Public offices in Nigeria are cushy. No great expectations, no scrutiny. So the Commissioner of Police in Kano fails so tellingly and remains in his office without embarrassment. The victim must have been dragged from one Pontius Pilate to another and then to a Golgotha. She wasn’t taken by a sniper. How can’t the police find a sober heart, a righteous witness, overtaken by the repugnance of this atrocity?
But without any tidy witness protection mechanism, how would anyone testify against a dutiful soldier of God in a town where Hisbah, the moral police, do not allow Guinness trucks to ply the roads without pretending to be waste trucks? Hisbah, they say, is a creation of the law. That is the problem. Hisbah is a legal confusion. Hisbah is a partial rejection of the constitution and its guaranteed freedoms. Boko Haram is the very apotheosis of the arbitrariness Hisbah represents. Hisbah chases and breaks bottles of beer, other uniformed vigilantes on same moral cause lend their hands at bringing blasphemers to justice.
“Those who killed the woman are not Muslims.”Agreed, they may be pickpockets. They could be depraved but they killed for Islam. Moderate Islam must stand up to the extremist variety. Islamophobia is now rampant and must be contained. But if we are committed to that philosophy then we must take one more step.
We must emphatically tell all who witnessed Agbahime’s lynching but have refused to testify, that they are not Muslims. It is patently un-Islamic to witness a grave crime like the gruesome murder of an elderly woman and retire into conspiratorial silence. Accomplices to murder are murderers. But who will tell them? Who will speak the truth, boldly? Who will say it before this case grows cold and moldy like others.
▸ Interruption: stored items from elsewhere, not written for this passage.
Lemma scan_int_local s r :
  scan_int s = Some r →
  ∃ p, s = p +:+ r ∧ ∀ t, number_end t = true → scan_int (p +:+ t) = Some t.
Proof.
  destruct s as [|c s]; [done|]. simpl. destruct (Ascii.eqb c "0") eqn:Hc.
  - intros (p & -> & Hp)%scan_frac_local.
    exists (String c p). split; [done|]. intros t Ht.
    rewrite append_cons. simpl. rewrite Hc. by apply Hp.
  - destruct (is_digit c) eqn:Hd; [|done].
    intros Hs. destruct (scan_frac_local _ _ Hs) as (pf & Hsf & Hpf).
    destruct (skip_digits_local s) as (pd & Hsd & Hpd).
    exists (String c (pd +:+ pf)). rewrite append_cons, append_assoc.
    split; [congruence|].
    intros t Ht. rewrite append_cons, append_assoc. simpl. rewrite Hc, Hd.
    rewrite Hpd; [by apply Hpf|].
    eapply head_ok_replace; [|by apply number_end_no_digit].
    rewrite <- Hsf. apply skip_digits_head.
Qed.

Lemma scan_int_inv s r :
  scan_int s = Some r → ∃ c s', s = String c s' ∧ is_digit c = true.
Proof.
  destruct s as [|c s]; [done|]. simpl. destruct (Ascii.eqb c "0") eqn:Hc.
  - apply Ascii.eqb_eq in Hc as ->. eauto.
  - destruct (is_digit c) eqn:Hd; [eauto|done].
Qed.

Lemma scan_number_local s r :
  scan_number s = Some r →
  ∃ p, s = p +:+ r ∧ ∀ t, number_end t = true → scan_number (p +:+ t) = Some t.
Proof.
  destruct s as [|c s]; [done|]. unfold scan_number at 1.
  destruct (Ascii.eqb c "-") eqn:Hc.
  - intros (p & -> & Hp)%scan_int_local.
    exists (String c p). split; [done|]. intros t Ht.
    rewrite append_cons. unfold scan_number. rewrite Hc. by apply Hp.
  - intros Hs. destruct (scan_int_local _ _ Hs) as (p & Hsp & Hp).
    exists p. split; [done|]. intros t Ht. specialize (Hp t Ht).
    destruct (scan_int_inv _ _ Hp) as (c' & u & Hu & Hd). rewrite Hu in *.
    simpl. destruct (digit_facts c' Hd) as (_ & -> & _). done.
Qed.

Lemma scan_number_inv s r :
  scan_number s = Some r →
  ∃ c s', s = String c s' ∧ (is_digit c = true ∨ c = "-"%char).
Proof.
  destruct s as [|c s]; [done|]. unfold scan_number.
  destruct (Ascii.eqb c "-") eqn:Hc.
  - apply Ascii.eqb_eq in Hc as ->. eauto.
  - intros (c' & u & [= -> ->] & Hd)%scan_int_inv. eauto.
Qed.

Lemma cons_eq_append c s p r :
  String c s = p +:+ r → p ≠ EmptyString → ∃ p', p = String c p' ∧ s = p' +:+ r.
Proof.
  destruct p as [|c' p']; [done|]. rewrite append_cons. intros [= -> ->] _. eauto.
Qed.

Lemma strip_local q s r : strip q s = Some r → s = q +:+ r.
Proof.
  revert s. induction q as [|a q IH]; intros s; simpl.
  - by intros [= ->].
  - destruct s as [|b s]; [done|]. destruct (Ascii.eqb a b) eqn:Hab; [|done].
    apply Ascii.eqb_eq in Hab as ->. intros ->%IH. done.
Qed.

Lemma strip_append q t : strip q (q +:+ t) = Some t.
Proof.
  induction q as [|a q IH]; [done|]. rewrite append_cons. simpl.
  by rewrite Ascii.eqb_refl.
Qed.

Lemma skip_space_head s : head_ok no_space (skip_space s) = true.
Proof.
  induction s as [|c s IH]; simpl; [done|].
  destruct (isSpace c) eqn:Hc; [done|]. simpl. unfold no_space. by rewrite Hc.
Qed.

Lemma skip_space_split s :
  ∃ w, s = w +:+ skip_space s ∧ forallb isSpace w = true.
Proof.
  induction s as [|c s (w & Hs & Hw)]; simpl.
  - by exists EmptyString.
  - destruct (isSpace c) eqn:Hc.
    + exists (String c w). rewrite append_cons. split; [congruence|].
      simpl. by rewrite Hc.
    + by exists EmptyString.
Qed.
Boko Haram should be a cautionary tale. The cheer leaders of religious fundamentalism become victims even before they have had time to take off their costumes. When Boko Haram sprouted, it received watering in tacit encouragement and sympathy from many high quarters. Theories were churned out to prevent its demonization. Today the Northeast is desolate and the Country has been bled into recession.
Religious extremism is extremely dangerous. If Nigeria will burn, it will be set ablaze by a religious inferno. If Nigerians have no faith in the country it is because the country cannot protect lives and property, cannot promote equity and justice. If the police cannot solve any other murder, they must crush this murderous effrontery. The federal government must find urgency.
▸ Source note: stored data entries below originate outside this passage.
(** * Reference-counted smart pointer: a shallow embedding of
      [source/smart_pointer/smart_pointer.hpp]

    The header defines two classes.  [PtrCounter] wraps one
    [unsigned int]; [SmartPointer<Type>] holds a raw pointer to the managed
    resource and a pointer to a heap-allocated [PtrCounter] that the handles
    of one resource share.

    The embedding keeps the three kinds of object the code manipulates in an
    explicit store: the live [SmartPointer] objects, the live [PtrCounter]
    objects, and the log of resources on which [delete] ran.  Every member
    function is a computation in a state-and-failure monad over that store;
    failure stands for undefined behaviour (a member access through a pointer
    to an object whose lifetime has ended).

    The file has two parts: the definitions (the classes, the store, client
    programs, sample stores) and the properties.  The properties first
    settle the member functions one by one, then the exact-count invariant
    of programs that handle non-null resources only and the run on which the
    copy constructor breaks it, and last the laws the operations obey
    together: round trips, ownership of resources, and what misuse of a raw
    pointer does. *)

From Stdlib Require Import ZArith Lia.
From stdpp Require Import base option gmap list.

Local Open Scope Z_scope.

(** ** [unsigned int] *)

(** The counter field is an [unsigned int]; arithmetic on it is modulo
    [2^32] (the usual width, and the one the specification assumes). *)
Definition UINT_MODULUS : Z := 2 ^ 32.
Definition UINT_MAX : Z := UINT_MODULUS - 1.
Definition wrap (z : Z) : Z := z mod UINT_MODULUS.

(** ** class PtrCounter *)

Module PtrCounter.

Record t : Type := Build { m_counter : Z }.

(** [PtrCounter() : m_counter(0) {}] *)
Definition new : t := {| m_counter := 0 |}.

(** [void reset() { m_counter = 0; }] *)
Definition reset (this : t) : t := {| m_counter := 0 |}.

(** [unsigned int get() { return m_counter; }] *)
Definition get (this : t) : Z := m_counter this.

(** [void operator++() { m_counter++; }] and
    [void operator++(int) { m_counter++; }] *)
Definition incr (this : t) : t := {| m_counter := wrap (m_counter this + 1) |}.

(** [void operator--() { m_counter--; }] and
    [void operator--(int) { m_counter--; }] *)
Definition decr (this : t) : t := {| m_counter := wrap (m_counter this - 1) |}.

(** Class invariant of a value of the C++ type. *)
Definition valid (this : t) : Prop := 0 <= m_counter this < UINT_MODULUS.

End PtrCounter.

(** ** Pointers and the store *)

(** A [Type*] is an address; [0] is [nullptr]. *)
Abbreviation ptr := N.
Definition nullptr : ptr := 0%N.

(** Addresses of [PtrCounter] objects ([new] never yields null) and of
    [SmartPointer] objects ([this]). *)
Abbreviation loc := positive.

Module SmartPointer.
Record t : Type := Build { resource_ : ptr; m_counter : loc }.
End SmartPointer.

Record state : Type := State {
  handles : gmap loc SmartPointer.t;   (* live SmartPointer objects *)
  counters : gmap loc PtrCounter.t;    (* live PtrCounter objects *)
  freed : list ptr                     (* resources deleted, latest first *)
}.

Definition init_state : state :=
  {| handles := ∅; counters := ∅; freed := [] |}.

(** ** The monad of member functions *)

Definition M (A : Type) : Type := state → option (A * state).

#[global] Instance M_ret : MRet M := λ A a s, Some (a, s).
#[global] Instance M_bind : MBind M := λ A B f m s,
  match m s with
  | Some (a, s') => f a s'
  | None => None
  end.
#[global] Instance M_fmap : FMap M := λ A B f m s,
  match m s with
  | Some (a, s') => Some (f a, s')
  | None => None
  end.

(** Result and final store of a run. *)
Definition exec {A} (m : M A) (s : state) : option state := snd <$> m s.
Definition eval {A} (m : M A) (s : state) : option A := fst <$> m s.

(** *** Primitive accesses *)

(** [new PtrCounter()]: an address that no live counter occupies. *)
Definition new_PtrCounter : M loc := λ s,
  let c := fresh (dom (counters s)) in
  Some (c, {| handles := handles s;
              counters := <[c := PtrCounter.new]> (counters s);
              freed := freed s |}).

(** Read the object behind a [PtrCounter*]. *)
Definition deref (c : loc) : M PtrCounter.t := λ s,
  match counters s !! c with
  | Some k => Some (k, s)
  | None => None
  end.

(** Call a mutating member function through a [PtrCounter*]. *)
Definition call (c : loc) (f : PtrCounter.t → PtrCounter.t) : M unit := λ s,
  match counters s !! c with
  | Some k => Some (tt, {| handles := handles s;
                           counters := <[c := f k]> (counters s);
                           freed := freed s |})
  | None => None
  end.

(** [delete m_counter;] *)
Definition delete_counter (c : loc) : M unit := λ s,
  match counters s !! c with
  | Some _ => Some (tt, {| handles := handles s;
                           counters := delete c (counters s);
                           freed := freed s |})
  | None => None
  end.

(** [delete resource_;] ([delete] of a null pointer does nothing). *)
Definition delete_resource (r : ptr) : M unit := λ s,
  if bool_decide (r = nullptr) then Some (tt, s)
  else Some (tt, {| handles := handles s;
                    counters := counters s;
                    freed := r :: freed s |}).

(** Read the fields of the [SmartPointer] at [this]. *)
Definition load (this : loc) : M SmartPointer.t := λ s,
  match handles s !! this with
  | Some h => Some (h, s)
  | None => None
  end.

(** Write the fields of the [SmartPointer] at [this]. *)
Definition store (this : loc) (h : SmartPointer.t) : M unit := λ s,
  Some (tt, {| handles := <[this := h]> (handles s);
               counters := counters s;
               freed := freed s |}).

(** End of the lifetime of the [SmartPointer] at [this]. *)
Definition retire (this : loc) : M unit := λ s,
  Some (tt, {| handles := delete this (handles s);
               counters := counters s;
               freed := freed s |}).

(** ** class SmartPointer *)

Import SmartPointer.

(** [explicit SmartPointer(Type *resource = nullptr)], lines 65-71. *)
Definition construct (this : loc) (resource : ptr) : M unit :=
  c ← new_PtrCounter;
  store this {| resource_ := resource; m_counter := c |};;
  if bool_decide (resource ≠ nullptr) then call c PtrCounter.incr
  else mret tt.

(** [~SmartPointer()], lines 80-86. *)
Definition destroy (this : loc) : M unit :=
  t ← load this;
  call (m_counter t) PtrCounter.decr;;
  k ← deref (m_counter t);
  (if PtrCounter.get k =? 0
   then delete_counter (m_counter t);; delete_resource (resource_ t)
   else mret tt);;
  retire this.

(** [SmartPointer &operator=(const SmartPointer &other)], lines 105-120.
    The guard compares the fields of the two objects; when it fails the two
    objects are distinct, so the fields of [other] read on entry are those
    the later statements read. *)
Definition assign (this other : loc) : M loc :=
  t ← load this;
  o ← load other;
  if bool_decide (resource_ t = resource_ o)
     && bool_decide (m_counter t = m_counter o)
  then mret this
  else
    call (m_counter t) PtrCounter.decr;;
    k ← deref (m_counter t);
    (if PtrCounter.get k =? 0
     then delete_counter (m_counter t);; delete_resource (resource_ t)
     else mret tt);;
    store this {| resource_ := resource_ o; m_counter := m_counter o |};;
    (if bool_decide (resource_ o ≠ nullptr)
     then call (m_counter o) PtrCounter.incr
     else mret tt);;
    mret this.

(** [SmartPointer &operator=(Type *other)], lines 121-133. *)
Definition assign_raw (this : loc) (other : ptr) : M loc :=
  t ← load this;
  call (m_counter t) PtrCounter.decr;;
  k ← deref (m_counter t);
  (if PtrCounter.get k =? 0
   then delete_counter (m_counter t);; delete_resource (resource_ t)
   else mret tt);;
  c ← new_PtrCounter;
  store this {| resource_ := other; m_counter := c |};;
  (if bool_decide (other ≠ nullptr) then call c PtrCounter.incr
   else mret tt);;
  mret this.

(** [SmartPointer(const SmartPointer &other)], lines 134-138. *)
Definition copy_construct (this other : loc) : M unit :=
  o ← load other;
  store this {| resource_ := resource_ o; m_counter := m_counter o |};;
  call (m_counter o) PtrCounter.incr.

(** [Type *GetPointer() const { return resource_; }] *)
Definition GetPointer (this : loc) : M ptr :=
  t ← load this; mret (resource_ t).

(** [size_t GetReferenceCount() const { return m_counter->get(); }] *)
Definition GetReferenceCount (this : loc) : M Z :=
  t ← load this;
  k ← deref (m_counter t);
  mret (PtrCounter.get k).

(** [void Detach() { }] *)
Definition Detach (this : loc) : M unit := mret tt.

(** Indirection through a [Type*]: undefined on a null pointer and on a
    pointer to a resource that has been deleted. *)
Definition deref_resource (r : ptr) : M ptr := λ s,
  if bool_decide (r = nullptr ∨ r ∈ freed s) then None else Some (r, s).

(** [Type &operator*() const { return *resource_; }], line 94.  The
    reference is represented by the address of the resource. *)
Definition operator_star (this : loc) : M ptr :=
  t ← load this; deref_resource (resource_ t).

(** [Type *operator->() const { return resource_; }], line 95. *)
Definition operator_arrow (this : loc) : M ptr :=
  t ← load this; mret (resource_ t).

(** ** Specification-level description of the release step

    The destructor and both assignment operators open with the same three
    statements: decrement the counter, test it against zero, and on zero
    delete the counter and the resource.  [release_step] writes the effect of
    these statements on the store directly, in the words of the
    specification ("decrement, release on zero"); the theorems below compare
    the member functions with it. *)
Definition release_step (t : SmartPointer.t) (s : state) : option state :=
  match counters s !! m_counter t with
  | Some k =>
      if PtrCounter.get (PtrCounter.decr k) =? 0
      then Some {| handles := handles s;
                   counters := delete (m_counter t) (counters s);
                   freed := if bool_decide (resource_ t = nullptr)
                            then freed s else resource_ t :: freed s |}
      else Some {| handles := handles s;
                   counters := <[m_counter t := PtrCounter.decr k]> (counters s);
                   freed := freed s |}
  | None => None
  end.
This case has a potentially corrosive effect on national unity. Any impunity that can invite violent reprisals must be suffocated. The failure to find and hang the murderers in Kano is sacrilegious.
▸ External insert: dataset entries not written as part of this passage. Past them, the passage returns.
(** X9. [process_scholar] changes no file other than the artifact of its
    own record and the log file of the script, to which the logging handler
    appends: every other path holds after the call what it held before. *)
Theorem process_scholar_touches_only_its_artifact (E : Env) (row : gmap string pyval)
    (w : world) (q : string) :
  q = DnsResolverDownload.LOG_FILE
  \/ DnsResolverDownload.artifact_path (row_get row "id" (VStr ""))
       (row_get row "name" (VStr "unknown")) = Ok q
  \/ files (DnsResolverDownload.process_scholar E row w).2 !! q = files w !! q.
Proof.
  right.
  destruct (DnsResolverDownload.process_scholar E row w) as [res w'] eqn:Hrun.
  apply process_scholar_cases in Hrun
    as [(Hfiles & _ & _)|(fp & Hfp & _ & Hloop)]; simpl.
  - right. by rewrite Hfiles.
  - apply try_dns_servers_effect in Hloop as (Hframe & _ & _).
    destruct (decide (q = fp)) as [->|Hne]; [by left|right; by apply Hframe].
Qed.

(** X10. One record costs [process_scholar] at most ten network calls: at
    most one lookup and one GET under each of the five strategies. *)
Theorem process_scholar_at_most_ten_calls (E : Env) (row : gmap string pyval)
    (w : world) :
  (length (network_calls (trace (DnsResolverDownload.process_scholar E row w).2))
   <= length (network_calls (trace w)) + 10)%nat.
Proof.
  destruct (DnsResolverDownload.process_scholar E row w) as [res w'] eqn:Hrun.
  apply process_scholar_cases in Hrun
    as [(_ & Hcalls & _)|(fp & Hfp & _ & Hloop)]; simpl.
  - rewrite Hcalls. lia.
  - apply try_dns_servers_effect in Hloop as (_ & _ & Hlen). exact Hlen.
Qed.

(** ** The report of [main] in the DNS script *)
Section Report.
Import DnsResolverDownload DnsResolverMain.

(** The three kinds of dictionary [process_scholar] returns. *)
Lemma is_outcome_cases d :
  is_outcome d ->
  exists scholar_id name,
    d = outcome scholar_id name false VNone
    \/ d = outcome scholar_id name true (VStr "Already downloaded")
    \/ exists s, s ∈ DNS_SERVERS /\ d = outcome scholar_id name true (VStr s.1).
Proof.
  intros (E & row & w & w' & Hrun).
  exists (row_get row "id" (VStr "")), (row_get row "name" (VStr "unknown")).
  revert Hrun. unfold process_scholar. generalize (eq_refl DNS_SERVERS).
  generalize DNS_SERVERS at 1 3. intros servers Hservers. run.
  destruct (no_image_url E (row_get row "image_url" (VStr ""))) as [[]|e]; [| |done].
  - intros [= <- <-]. left. reflexivity.
  - destruct (artifact_path _ _) as [filepath|e]; [|done].
    destruct (bool_decide (is_Some (files w !! filepath))).
    + intros [= <- <-]. right. by left.
    + match goal with |- context [try_dns_servers E ?a ?b ?c ?d0 ?l ?w0] =>
        destruct (try_dns_servers_first_success E a b c d0 l w0)
          as [(pre & s & post & w1 & w2 & Hsplit & _ & _ & ->)|(w1 & _ & ->)] end.
      * intros [= <- <-]. right. right. exists s. split; [|done].
        rewrite <- Hservers, Hsplit. apply elem_of_app. right. by left.
      * intros [= <- <-]. by left.
Qed.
Kano needs to be exonerated. That community must scream- “not again!” Not after Gideon Akaluka. A 74 year old innocent woman can’t be so brazenly butchered in public, without consequences. Kano is not a centre of barbarism. They must show collective repugnance at this unspeakable atrocity and the tendency that seeks to legitimize it. But you can’t even find any anger anywhere. Days after we were told we no longer have any suspects, no one has bothered to address the public.
So you must ask; just how many accomplices are there in this matter? Five million?